[Opening DATA FOR THIS EXERCISE section]
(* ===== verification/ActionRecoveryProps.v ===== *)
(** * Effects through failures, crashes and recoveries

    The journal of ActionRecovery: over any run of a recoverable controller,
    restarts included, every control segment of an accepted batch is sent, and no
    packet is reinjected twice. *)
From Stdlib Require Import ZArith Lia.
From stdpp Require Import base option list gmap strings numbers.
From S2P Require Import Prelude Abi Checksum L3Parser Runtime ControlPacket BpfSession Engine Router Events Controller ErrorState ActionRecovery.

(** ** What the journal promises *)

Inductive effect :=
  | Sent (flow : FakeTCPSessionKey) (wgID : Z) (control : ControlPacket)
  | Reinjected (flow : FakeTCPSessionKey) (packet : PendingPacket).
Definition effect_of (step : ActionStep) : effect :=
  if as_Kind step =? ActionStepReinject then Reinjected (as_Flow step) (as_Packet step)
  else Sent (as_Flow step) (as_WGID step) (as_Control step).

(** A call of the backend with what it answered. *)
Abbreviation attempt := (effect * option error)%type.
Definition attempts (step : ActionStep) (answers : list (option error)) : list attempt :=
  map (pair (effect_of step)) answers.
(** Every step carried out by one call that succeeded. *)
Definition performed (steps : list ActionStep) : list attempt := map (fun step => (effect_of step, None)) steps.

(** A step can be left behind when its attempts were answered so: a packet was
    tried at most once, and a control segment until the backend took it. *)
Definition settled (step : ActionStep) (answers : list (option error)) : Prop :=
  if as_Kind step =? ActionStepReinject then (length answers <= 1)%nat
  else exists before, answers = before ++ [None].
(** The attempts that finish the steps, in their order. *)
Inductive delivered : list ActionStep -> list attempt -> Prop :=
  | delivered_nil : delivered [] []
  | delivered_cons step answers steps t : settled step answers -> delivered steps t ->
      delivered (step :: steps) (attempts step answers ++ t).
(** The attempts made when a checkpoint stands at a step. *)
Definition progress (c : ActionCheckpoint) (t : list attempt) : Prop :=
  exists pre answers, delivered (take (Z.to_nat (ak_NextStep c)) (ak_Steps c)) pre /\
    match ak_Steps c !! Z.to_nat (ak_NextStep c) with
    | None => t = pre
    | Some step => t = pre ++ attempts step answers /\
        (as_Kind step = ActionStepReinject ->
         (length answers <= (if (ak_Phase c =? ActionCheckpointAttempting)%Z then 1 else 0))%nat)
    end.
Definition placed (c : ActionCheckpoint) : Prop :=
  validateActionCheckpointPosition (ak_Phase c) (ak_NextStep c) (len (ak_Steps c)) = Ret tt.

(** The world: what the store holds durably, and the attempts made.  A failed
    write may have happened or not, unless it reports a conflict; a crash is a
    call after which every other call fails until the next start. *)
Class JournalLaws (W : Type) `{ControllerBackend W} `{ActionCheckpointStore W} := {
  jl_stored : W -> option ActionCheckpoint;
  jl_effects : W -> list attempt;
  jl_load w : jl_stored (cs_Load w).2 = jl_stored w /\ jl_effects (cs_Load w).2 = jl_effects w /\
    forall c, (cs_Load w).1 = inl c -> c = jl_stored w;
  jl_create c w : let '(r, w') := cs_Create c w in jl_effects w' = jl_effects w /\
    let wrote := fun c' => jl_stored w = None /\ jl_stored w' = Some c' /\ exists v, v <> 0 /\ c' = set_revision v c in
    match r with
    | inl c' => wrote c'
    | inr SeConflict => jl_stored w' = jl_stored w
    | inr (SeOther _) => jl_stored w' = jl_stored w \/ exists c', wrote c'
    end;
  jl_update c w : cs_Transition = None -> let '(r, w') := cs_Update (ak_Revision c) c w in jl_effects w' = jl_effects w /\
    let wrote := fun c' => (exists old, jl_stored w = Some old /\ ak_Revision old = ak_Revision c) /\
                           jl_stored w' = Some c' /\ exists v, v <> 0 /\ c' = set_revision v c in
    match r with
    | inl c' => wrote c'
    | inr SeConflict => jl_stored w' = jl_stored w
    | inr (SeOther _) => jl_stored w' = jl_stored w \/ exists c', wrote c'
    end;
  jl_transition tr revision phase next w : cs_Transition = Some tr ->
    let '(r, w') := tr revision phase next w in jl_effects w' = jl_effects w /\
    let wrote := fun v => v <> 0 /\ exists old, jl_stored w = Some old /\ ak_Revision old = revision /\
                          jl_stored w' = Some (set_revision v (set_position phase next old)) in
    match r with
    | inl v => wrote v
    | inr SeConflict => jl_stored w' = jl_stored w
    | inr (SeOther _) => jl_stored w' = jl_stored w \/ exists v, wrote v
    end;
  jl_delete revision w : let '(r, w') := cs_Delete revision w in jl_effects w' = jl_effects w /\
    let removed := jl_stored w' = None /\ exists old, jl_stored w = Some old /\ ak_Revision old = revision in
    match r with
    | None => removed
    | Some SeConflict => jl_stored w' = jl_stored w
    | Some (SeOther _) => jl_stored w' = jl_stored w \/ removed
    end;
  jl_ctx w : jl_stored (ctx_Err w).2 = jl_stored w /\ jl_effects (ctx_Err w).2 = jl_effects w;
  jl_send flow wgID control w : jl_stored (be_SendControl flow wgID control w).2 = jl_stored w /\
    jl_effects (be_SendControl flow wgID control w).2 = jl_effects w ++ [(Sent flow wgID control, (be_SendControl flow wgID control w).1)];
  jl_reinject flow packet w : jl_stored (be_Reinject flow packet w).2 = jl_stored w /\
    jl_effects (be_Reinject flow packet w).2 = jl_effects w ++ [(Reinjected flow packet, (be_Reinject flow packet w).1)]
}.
[Closing DATA FOR THIS EXERCISE section]
Return the records above in their entirety, exactly as they appear.

(* ===== verification/ActionRecoveryProps.v ===== *)
(** * Effects through failures, crashes and recoveries

    The journal of ActionRecovery: over any run of a recoverable controller,
    restarts included, every control segment of an accepted batch is sent, and no
    packet is reinjected twice. *)
From Stdlib Require Import ZArith Lia.
From stdpp Require Import base option list gmap strings numbers.
From S2P Require Import Prelude Abi Checksum L3Parser Runtime ControlPacket BpfSession Engine Router Events Controller ErrorState ActionRecovery.

(** ** What the journal promises *)

Inductive effect :=
  | Sent (flow : FakeTCPSessionKey) (wgID : Z) (control : ControlPacket)
  | Reinjected (flow : FakeTCPSessionKey) (packet : PendingPacket).
Definition effect_of (step : ActionStep) : effect :=
  if as_Kind step =? ActionStepReinject then Reinjected (as_Flow step) (as_Packet step)
  else Sent (as_Flow step) (as_WGID step) (as_Control step).

(** A call of the backend with what it answered. *)
Abbreviation attempt := (effect * option error)%type.
Definition attempts (step : ActionStep) (answers : list (option error)) : list attempt :=
  map (pair (effect_of step)) answers.
(** Every step carried out by one call that succeeded. *)
Definition performed (steps : list ActionStep) : list attempt := map (fun step => (effect_of step, None)) steps.

(** A step can be left behind when its attempts were answered so: a packet was
    tried at most once, and a control segment until the backend took it. *)
Definition settled (step : ActionStep) (answers : list (option error)) : Prop :=
  if as_Kind step =? ActionStepReinject then (length answers <= 1)%nat
  else exists before, answers = before ++ [None].
(** The attempts that finish the steps, in their order. *)
Inductive delivered : list ActionStep -> list attempt -> Prop :=
  | delivered_nil : delivered [] []
  | delivered_cons step answers steps t : settled step answers -> delivered steps t ->
      delivered (step :: steps) (attempts step answers ++ t).
(** The attempts made when a checkpoint stands at a step. *)
Definition progress (c : ActionCheckpoint) (t : list attempt) : Prop :=
  exists pre answers, delivered (take (Z.to_nat (ak_NextStep c)) (ak_Steps c)) pre /\
    match ak_Steps c !! Z.to_nat (ak_NextStep c) with
    | None => t = pre
    | Some step => t = pre ++ attempts step answers /\
        (as_Kind step = ActionStepReinject ->
         (length answers <= (if (ak_Phase c =? ActionCheckpointAttempting)%Z then 1 else 0))%nat)
    end.
Definition placed (c : ActionCheckpoint) : Prop :=
  validateActionCheckpointPosition (ak_Phase c) (ak_NextStep c) (len (ak_Steps c)) = Ret tt.

(** The world: what the store holds durably, and the attempts made.  A failed
    write may have happened or not, unless it reports a conflict; a crash is a
    call after which every other call fails until the next start. *)
Class JournalLaws (W : Type) `{ControllerBackend W} `{ActionCheckpointStore W} := {
  jl_stored : W -> option ActionCheckpoint;
  jl_effects : W -> list attempt;
  jl_load w : jl_stored (cs_Load w).2 = jl_stored w /\ jl_effects (cs_Load w).2 = jl_effects w /\
    forall c, (cs_Load w).1 = inl c -> c = jl_stored w;
  jl_create c w : let '(r, w') := cs_Create c w in jl_effects w' = jl_effects w /\
    let wrote := fun c' => jl_stored w = None /\ jl_stored w' = Some c' /\ exists v, v <> 0 /\ c' = set_revision v c in
    match r with
    | inl c' => wrote c'
    | inr SeConflict => jl_stored w' = jl_stored w
    | inr (SeOther _) => jl_stored w' = jl_stored w \/ exists c', wrote c'
    end;
  jl_update c w : cs_Transition = None -> let '(r, w') := cs_Update (ak_Revision c) c w in jl_effects w' = jl_effects w /\
    let wrote := fun c' => (exists old, jl_stored w = Some old /\ ak_Revision old = ak_Revision c) /\
                           jl_stored w' = Some c' /\ exists v, v <> 0 /\ c' = set_revision v c in
    match r with
    | inl c' => wrote c'
    | inr SeConflict => jl_stored w' = jl_stored w
    | inr (SeOther _) => jl_stored w' = jl_stored w \/ exists c', wrote c'
    end;
  jl_transition tr revision phase next w : cs_Transition = Some tr ->
    let '(r, w') := tr revision phase next w in jl_effects w' = jl_effects w /\
    let wrote := fun v => v <> 0 /\ exists old, jl_stored w = Some old /\ ak_Revision old = revision /\
                          jl_stored w' = Some (set_revision v (set_position phase next old)) in
    match r with
    | inl v => wrote v
    | inr SeConflict => jl_stored w' = jl_stored w
    | inr (SeOther _) => jl_stored w' = jl_stored w \/ exists v, wrote v
    end;
  jl_delete revision w : let '(r, w') := cs_Delete revision w in jl_effects w' = jl_effects w /\
    let removed := jl_stored w' = None /\ exists old, jl_stored w = Some old /\ ak_Revision old = revision in
    match r with
    | None => removed
    | Some SeConflict => jl_stored w' = jl_stored w
    | Some (SeOther _) => jl_stored w' = jl_stored w \/ removed
    end;
  jl_ctx w : jl_stored (ctx_Err w).2 = jl_stored w /\ jl_effects (ctx_Err w).2 = jl_effects w;
  jl_send flow wgID control w : jl_stored (be_SendControl flow wgID control w).2 = jl_stored w /\
    jl_effects (be_SendControl flow wgID control w).2 = jl_effects w ++ [(Sent flow wgID control, (be_SendControl flow wgID control w).1)];
  jl_reinject flow packet w : jl_stored (be_Reinject flow packet w).2 = jl_stored w /\
    jl_effects (be_Reinject flow packet w).2 = jl_effects w ++ [(Reinjected flow packet, (be_Reinject flow packet w).1)]
}.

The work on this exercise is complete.